09 June 2016, London — Oil investors are finally buying into the notion that the biggest risk to the price now is likely to be supply falling short of demand, rather than from any stubborn overhang of unwanted crude, the options market shows.
The price of Brent crude has hit $52 a barrel, virtually double January’s near-13-year lows, driven primarily by a decline in global production that has been speedy enough to bring supply and demand into line faster than many had anticipated.
“In the end, you will see global oversupply, at some point diminish, and in effect even earlier than speculators realize,” ABN Amro chief energy strategist Hans van Cleef said.
In the last year, nearly a million barrels per day (b/d) have vanished from higher-cost U.S. output, one of the key contributors to the surplus that built up since the Organization of the Petroleum Exporting Countries voted in late 2014 to sacrifice price strength for market share.

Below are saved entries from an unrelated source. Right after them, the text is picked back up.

(** ** Vocabulary of the specification *)

Definition code_cell (l : list string) : Cell := mkCell "code" (SrcList l).

(** A cell the loop does not skip at line 30. *)
Definition has_source (c : Cell) : bool :=
  (cell_type c =? "code") && truthy (source c).

(** The first source line of a cell, when it has one. *)
Definition first_line (c : Cell) : option string := hd_error (iter (source c)).

Definition first_line_startswith (c : Cell) (p : string) : bool :=
  match first_line c with
  | Some l => startswith l p
  | None => false
  end.

(** The cell carries the directive that runs the notebook in the background. *)
Definition is_terminal (c : Cell) : bool :=
  has_source c && first_line_startswith c "%%background".

(** The cell carries another cell-level directive. *)
Definition is_other_magic (c : Cell) : bool :=
  has_source c && first_line_startswith c "%%"
  && negb (first_line_startswith c "%%background").

(** The cell is a code cell with source and without a cell-level directive. *)
Definition eligible (c : Cell) : bool :=
  has_source c && negb (first_line_startswith c "%%").

(** What an included source adds to the accumulated code. *)
Definition contribution (src : Source) : string :=
  join "" (kept_lines src) ++ nl.

(** The sources that are included, in order: the eligible cells before the
    first terminal cell, then that cell without its first line. *)
Fixpoint included (doc : list Cell) : list Source :=
  match doc with
  | [] => []
  | c :: rest =>
      if is_terminal c then [slice_from1 (source c)]
      else if eligible c then source c :: included rest
      else included rest
  end.

Definition render (srcs : list Source) : string :=
  join "" (map contribution srcs).

(** The accumulation as the specification words it: the filtered lines of a
    cell joined by newlines, followed by one newline. *)
Definition spec_contribution (src : Source) : string :=
  join nl (kept_lines src) ++ nl.

Definition spec_render (srcs : list Source) : string :=
  join "" (map spec_contribution srcs).

(** A string holds at most one line: a line feed can only be its last
    character. *)
Fixpoint single_line (s : string) : bool :=
  match s with
  | EmptyString => true
  | String c s' => if Ascii.eqb c LF then (s' =? "") else single_line s'
  end.

(** [s.split("\n")]: the lines of a text. *)
Fixpoint split_lines (s : string) : list string :=
  match s with
  | EmptyString => [""]
  | String c s' =>
      if Ascii.eqb c LF then "" :: split_lines s'
      else match split_lines s' with
           | [] => [String c ""]
           | l :: ls => String c l :: ls
           end
  end.

(** Every source entry of every cell is one line. *)
Definition line_sources (doc : list Cell) : Prop :=
  forall c, In c doc -> forall l, In l (iter (source c)) -> single_line l = true.


(** ** Traces and lines *)

(** No line of the text starts with ['%']. *)
Definition no_magic_line (text : string) : Prop :=
  Forall (fun l => startswith l "%" = false) (split_lines text).

Definition is_TempCreated (ev : event) : bool :=
  match ev with TempCreated _ _ => true | _ => false end.

Definition is_TempDeleted (ev : event) : bool :=
  match ev with TempDeleted _ => true | _ => false end.

(** The trace of a run whose process was started. *)
Definition launched_trace (d name code : string) : list event :=
  [TempCreated d name; TempWritten name code; TempSeek name 0;
   Spawned ["python"; name]; Slept (1 # 2); TempDeleted name].

(** The trace of a run whose [Popen] raised. *)
Definition failed_launch_trace (d name code : string) : list event :=
  [TempCreated d name; TempWritten name code; TempSeek name 0;
   TempDeleted name].

(** ** Notebooks and worlds used as examples *)

(** A cell whose source is the single string [s]. *)
Definition string_cell (s : string) : Cell := mkCell "code" (SrcStr s).

(** The notebook of the worked example: three code cells. *)
Definition example_doc : list Cell :=
  [code_cell ["import os"; ""]; code_cell ["%%background"]; code_cell ["x = 1"]].

(** A notebook with one code cell of two lines. *)
Definition two_line_doc : list Cell := [code_cell ["x = 1"; "y = 2"]].

(** The cells in front of a terminal cell: text, a shell cell, code. *)
Definition leading_cells : list Cell :=
  [mkCell "markdown" (SrcList ["# title"]); code_cell ["%%bash"; "ls"];
   code_cell ["import os"]].

(** A notebook without the directive. *)
Definition plain_doc : list Cell :=
  [code_cell ["a = 1"]; mkCell "markdown" (SrcList ["some text"]);
   code_cell ["%%bash"; "ls"]; code_cell []; code_cell ["%time"; "b = 2"]].

(** A notebook with line magics, its lines stored with their line ends. *)
Definition magic_doc : list Cell :=
  [code_cell ["%matplotlib inline" ++ nl; "x = 1" ++ nl; "%time f(x)"];
   code_cell ["%%background"; "%load_ext foo"; "y = 2"];
   code_cell ["%pwd"]].

(** A notebook one source entry of which holds two lines. *)
Definition two_lines_in_entry_doc : list Cell :=
  [code_cell ["x = 1" ++ nl ++ "%time f(x)"]].

(** A world in which nothing fails: the kernel runs [/home/u/nb.ipynb],
    which holds the cells [doc]. *)
Definition good_world (doc : list Cell) : World :=
  mkWorld (Ok "/home/u/nb.ipynb") (fun _ => Ok (mkNotebook doc))
          (fun _ => "/home/u") (fun _ => Ok "/home/u/tmpk3f9")
          (fun _ _ => Ok tt) (fun _ _ => Ok tt) (fun _ => Ok tt).


(** A world whose notebook file is gone. *)
Definition missing_file_world : World :=
  mkWorld (Ok "/home/u/nb.ipynb") (fun _ => Raise FileNotFoundError)
          (fun _ => "/home/u") (fun _ => Ok "/home/u/tmpk3f9")
          (fun _ _ => Ok tt) (fun _ _ => Ok tt) (fun _ => Ok tt).
(** C10. For every input, [SortFile] returns the input's non-empty lines in
    sorted order, joined by newlines; a non-empty output has no blank line, and
    sorting the output again returns it unchanged. *)
Theorem SortFile_sorted_stripped_idempotent (s : string) (w : world) :
  ∃ lines out w',
    SortFile s w = Ret out w' ∧ w_fs w' = w_fs w ∧
    out = Join nl lines ∧
    Sorted String.le lines ∧
    lines ≡ₚ filter (λ l, l ≠ "") (Split newline s) ∧
    (out = "" ∨ "" ∉ Split newline out) ∧
    (∀ w2, ∃ w3, SortFile out w2 = Ret out w3).
Proof.
  destruct (SortFile_run s w) as (w' & Hrun & Hfs).
  set (lines := sort_Strings (filter (λ l, l ≠ "") (Split newline s))) in *.
  assert (Hperm : lines ≡ₚ filter (λ l, l ≠ "") (Split newline s))
    by apply sort_Strings_perm.
  assert (Hsorted : Sorted String.le lines) by apply sort_Strings_sorted.
  assert (Hne : Forall (λ l, l ≠ "") lines).
  { rewrite Hperm. apply Forall_forall. intros x Hx.
    by apply list_elem_of_filter in Hx as [? _]. }
  assert (Hfree : Forall (λ l, has_byte newline l = false) lines).
  { rewrite Hperm. apply Forall_forall. intros x Hx.
    apply list_elem_of_filter in Hx as [_ Hx].
    pose proof (Split_no_sep newline s) as Hall.
    rewrite Forall_forall in Hall. by apply Hall. }
  assert (Hsplit : lines ≠ [] → Split newline (Join nl lines) = lines).
  { intros Hnil. by apply Split_Join. }
  exists lines, (Join nl lines), w'. repeat split; try done.
  - destruct lines as [|l ls] eqn:El; [by left|right].
    rewrite Hsplit by done. intros Hin.
    rewrite Forall_forall in Hne. by apply (Hne "").
  - intros w2. destruct (SortFile_run (Join nl lines) w2) as (w3 & Hrun2 & _).
    exists w3. rewrite Hrun2. do 2 f_equal.
    destruct lines as [|l ls] eqn:El; [done|].
    rewrite Hsplit by done.
    assert (Hfilter : filter (λ l, l ≠ "") (l :: ls) = l :: ls).
    { clear -Hne. induction Hne as [|x xs Hx _ IH]; [done|].
      by rewrite filter_cons_True, IH. }
    rewrite Hfilter. by apply sort_Strings_fixed.
Qed.

(** ** The filesystem under the system calls *)

Lemma same_env_refl w : same_env w w.
Proof. by repeat split. Qed.

Lemma same_env_trans w1 w2 w3 : same_env w1 w2 → same_env w2 w3 → same_env w1 w3.
Proof. unfold same_env. intros (?&?&?&?) (?&?&?&?). repeat split; congruence. Qed.

Lemma only_dirs_added_refl w : only_dirs_added w w.
Proof. intros q. by left. Qed.

Lemma only_dirs_added_trans w1 w2 w3 :
  only_dirs_added w1 w2 → only_dirs_added w2 w3 → only_dirs_added w1 w3.
Proof.
  intros H12 H23 q. destruct (H12 q) as [E12|[N1 D2]], (H23 q) as [E23|[N2 D3]].
  - left. congruence.
  - right. split; congruence.
  - right. split; congruence.
  - congruence.
Qed.

Lemma only_dirs_added_file_at w w' q :
  only_dirs_added w w' → file_at w' q = file_at w q.
Proof.
  intros H. unfold file_at. destruct (H q) as [->|[-> ->]]; done.
Qed.

Lemma mkdir_chain_spec ps w :
  same_env w (mkdir_chain ps w).2 ∧ only_dirs_added w (mkdir_chain ps w).2
  ∧ w_trace (mkdir_chain ps w).2 = w_trace w.
Proof.
  revert w. induction ps as [|p ps IH]; intros w; simpl.
  - split; [apply same_env_refl|]. split; [apply only_dirs_added_refl|done].
  - destruct (w_fs w !! p) as [[|f]|] eqn:Hp; simpl.
    + apply IH.
    + split; [apply same_env_refl|]. split; [apply only_dirs_added_refl|done].
    + destruct (w_fails w (OpMkdir p)); simpl.
      { split; [apply same_env_refl|]. split; [apply only_dirs_added_refl|done]. }
      destruct (IH (set_fs (<[p:=NDir]> (w_fs w)) w)) as (He & Hd & Ht).
      split; [|split].
      * eapply same_env_trans; [|exact He]. by repeat split.
      * eapply only_dirs_added_trans; [|exact Hd]. intros q. simpl.
        destruct (decide (p = q)) as [->|Hne].
        -- right. by rewrite lookup_insert_eq.
        -- left. by rewrite lookup_insert_ne.
      * by rewrite Ht.
Qed.

(** [CheckFullPath] makes directories at most; it ends the run with code 1
    when it cannot. *)
Lemma CheckFullPath_spec file w :
  match CheckFullPath file w with
  | Ret _ w1 => same_env w w1 ∧ only_dirs_added w w1 ∧ w_trace w1 = w_trace w
  | Exit code w1 => code = 1 ∧ same_env w w1 ∧ only_dirs_added w w1
  end.
Proof.
  unfold CheckFullPath, os_MkdirAll, mbind, M_bind, bind.
  pose proof (mkdir_chain_spec
                (List.filter (λ d, negb (implicit_dir d)) (dir_chain "" (Dir file))) w)
    as (He & Hd & Ht).
  destruct (mkdir_chain _ w) as [[|] w1]; simpl in *.
  - split; [done|]. unfold same_env, only_dirs_added in *. simpl. done.
  - done.
Qed.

Coupled with that, unplanned outages, from wildfires in Canada, to violence in Nigeria and political or economic unrest in Venezuela and Libya, have reached their highest in five years, taking as much as 4 million bpd offline last month.
For the last two years, volatility, a measure of the cost of owning a particular option, has been at its highest on deeply unprofitable, very near-term put options, or those that give their owner the right, but not the obligation, to sell oil at a given price by a set date.
To an extent, that bias reflected the fear among investors of a sudden, and potentially profound, downside shock for the oil market.
The skew has now shifted to unprofitable, or out-of-the-money, put options maturing almost a year out, for the first time since 2014.
This switch would suggest investors are a lot more confident about the prospect of a more sustained rally in the oil price and much of the concern over the extent of the overhang of unwanted crude held in storage tanks, or even on ships, appears to have evaporated.
Labelling the Market
“It’s part of that switch from moving from pricing inventories being accumulated to trying to price up how fast inventories will be run down. It’s a different trading structure,” Standard Chartered head of commodities research Paul Horsnell said.
Volatility on out-of-the-money puts maturing next April at a strike price of around $35.35 a barrel is around 45 percent, compared with around 35 percent for out-of-the-money puts maturing in one week’s time with a strike price of $49.42.
“Everything starts and finishes with ‘what sort of market is this? Is there excess demand or excess supply?’… As soon as you start saying it’s in excess demand, then a lot of those factors that are driving time structure and the volatility surface, which was ‘there’s a risk of running out of inventory storage space and storage is going to be full to the max’ … go out of the window,” Horsnell said.
Highlighting this growing faith in oil’s prospects for this year, is the shrinking of the premium, or contango, of Brent futures contracts for delivery of crude further ahead over those for prompt delivery.
The contango between the front-month Brent futures contract and December 2017 futures has fallen below $3.00 a barrel, less than half of what it was just three months ago.
“…You see signals that global economic growth may be fragile, but there is still growth, especially in emerging Asia and oil demand will remain solid there,” ABN Amro’s van Cleef said. “So that will balance the market in the second half of the year and therefore justifies current prices, if not even higher prices.”